(Stored data entries)
____

(** While a client's lease lasts, its grant on a node is not over. *)
Lemma valid_not_over σ cc g1 g2 start until :
  system_inv σ -> monotone cc -> drift_bounded cc -> g1 ∈ sys_grants σ -> g2 ∈ sys_grants σ ->
  start <= g_time g1 -> until <= candidateValidUntil (cc start) (g_ttl g1) -> cc (sys_time σ) < until ->
  ~ over_before g1 g2.
Proof.
  intros [_ Hg _] Hm Hdrift Hin1 Hin2 Hst Hu Hlt (b & Hb & Hover).
  destruct (Hg g1 Hin1) as [Ht1 Httl1]. destruct (Hg g2 Hin2) as [Ht2 _].
  assert (cc start <= cc b) by (apply Hm; lia). assert (cc b <= cc (sys_time σ)) by (apply Hm; lia).
  destruct (candidate_later (cc start) (g_ttl g1)) as [Hr Heq]; [lia|]. rewrite Heq in Hu.
  assert (Hd := Hdrift (g_node g2) (g_incarnation g2) b (sys_time σ)).
  assert (Hc := clock_monotone (g_node g2) (g_incarnation g2) _ _ Ht2).
  change ProtocolMaxTTL with 5000000000 in Hd. change safetyMargin with 100000000 in Hd.
  unfold safetyMarginMS, MaxTTLMS, Millisecond in *. lia.
Qed.

Lemma remaining_valid l now :
  RemainingTTLms l now <> 0 -> lifecycle l = leaseActive /\ now < validUntil l.
Proof.
  unfold RemainingTTLms. case_decide as Hl; [done|]. case_decide as Hr; [done|]. intros _.
  split; [by destruct (lifecycle l)|]. destruct (Z.lt_ge_cases now (validUntil l)) as [|Hge]; [done|].
  exfalso. apply Hr. unfold Milliseconds, timeSub, Millisecond.
  apply Z.quot_le_upper_bound; lia.
Qed.


End System.

(** ** A deployment for the witness *)

(** Three nodes with exact clocks, started at time 0. *)
Definition demoClock (i k : nat) (t : Z) : Z := t.
Definition demoSystemHash (i k : nat) (key : Z) : Z := key.

Definition demoSystem0 : system := mkSystem 0 (replicate 3 (mkNode demoNew 0 0)) [] [].

Definition demoTick (t : Z) (σ : system) : system :=
  mkSystem t (sys_nodes σ) (sys_grants σ) (sys_released σ).

Definition demoActivate (i : nat) (σ : system) : system :=
  match sys_nodes σ !! i with
  | Some n => updateNode σ i (withServer n (quarantineElapsed (n_server n)))
  | None => σ
  end.

(** Node [i] applies an Acquire of key 77 by lease 5 of client 12. *)
Definition demoSystemOp : operation := mkOperation 7 operationAcquire 77 (LeaseID 12 99 5) 3000.

Definition demoApply (i : nat) (σ : system) : system :=
  match sys_nodes σ !! i with
  | Some n =>
      match submitOperation (demoSystemHash i (n_incarnation n)) (n_server n) demoSystemOp
              (demoClock i (n_incarnation n) (sys_time σ)) None with
      | Some (s', r) =>
          mkSystem (sys_time σ) (<[i := withServer n s']> (sys_nodes σ))
            (recordGrant σ i (n_incarnation n) demoSystemOp r) (recordRelease σ i demoSystemOp)
      | None => σ
      end
  | None => σ
  end.

Definition demoSystem : system :=
  demoApply 2 (demoApply 0 (demoTick (6 * Second)
    (demoActivate 2 (demoActivate 0 (demoTick (6 * Second) demoSystem0))))).

Lemma demoActivate_reachable i σ :
  system_reachable demoClock demoSystemHash σ ->
  (forall n, sys_nodes σ !! i = Some n -> n_born n + RestartQuarantineDuration <= sys_time σ) ->
  system_reachable demoClock demoSystemHash (demoActivate i σ).
Proof.
  intros Hr Ht. unfold demoActivate. destruct (sys_nodes σ !! i) as [n|] eqn:Hi; [|done].
  eapply sr_step; [exact Hr|]. apply sys_quarantine; [done|]. unfold demoClock.
  specialize (Ht n eq_refl). lia.
Qed.

Lemma demoApply_reachable i σ :
  system_reachable demoClock demoSystemHash σ ->
  system_reachable demoClock demoSystemHash (demoApply i σ).
Proof.
  intros Hr. unfold demoApply. destruct (sys_nodes σ !! i) as [n|] eqn:Hi; [|done].
  destruct (submitOperation _ _ _ _ _) as [[s' r]|] eqn:Hs; [|done].
  eapply sr_step; [exact Hr|]. eapply sys_operation; [done| |exact Hs]. simpl. lia.
Qed.

Lemma demoSystem_reachable : system_reachable demoClock demoSystemHash demoSystem.
Proof.
  assert (H0 : system_reachable demoClock demoSystemHash demoSystem0).
  { apply sr_start. split_and!; [done..|]. intros i n [-> _]%lookup_replicate_1.
    split_and!; [done..|]. exists demoConfig. split; [|reflexivity].
    unfold config_typed, is_u64, is_u32. simpl. lia. }
  assert (Htick : forall t σ, sys_time σ <= t -> system_reachable demoClock demoSystemHash σ ->
    system_reachable demoClock demoSystemHash (demoTick t σ)).
  { intros t σ Ht Hr. eapply sr_step; [exact Hr|]. by apply sys_tick. }
  assert (H1 : forall i n, sys_nodes (demoTick (6 * Second) demoSystem0) !! i = Some n ->
    n_born n + RestartQuarantineDuration <= 6 * Second).
  { intros i n [-> _]%lookup_replicate_1. vm_compute. done. }
  apply demoApply_reachable, demoApply_reachable, Htick; [vm_compute; done|].
  apply demoActivate_reachable; [|intros n Hn; vm_compute in Hn; injection Hn as <-; vm_compute; done].
  apply demoActivate_reachable; [|by apply H1]. apply Htick; [vm_compute; done|done].
Qed.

____

The expected answer is a copy of each line in the records that holds the word "None".

Problem solution:
  | None => σ
              (demoClock i (n_incarnation n) (sys_time σ)) None with
      | None => σ
  | None => σ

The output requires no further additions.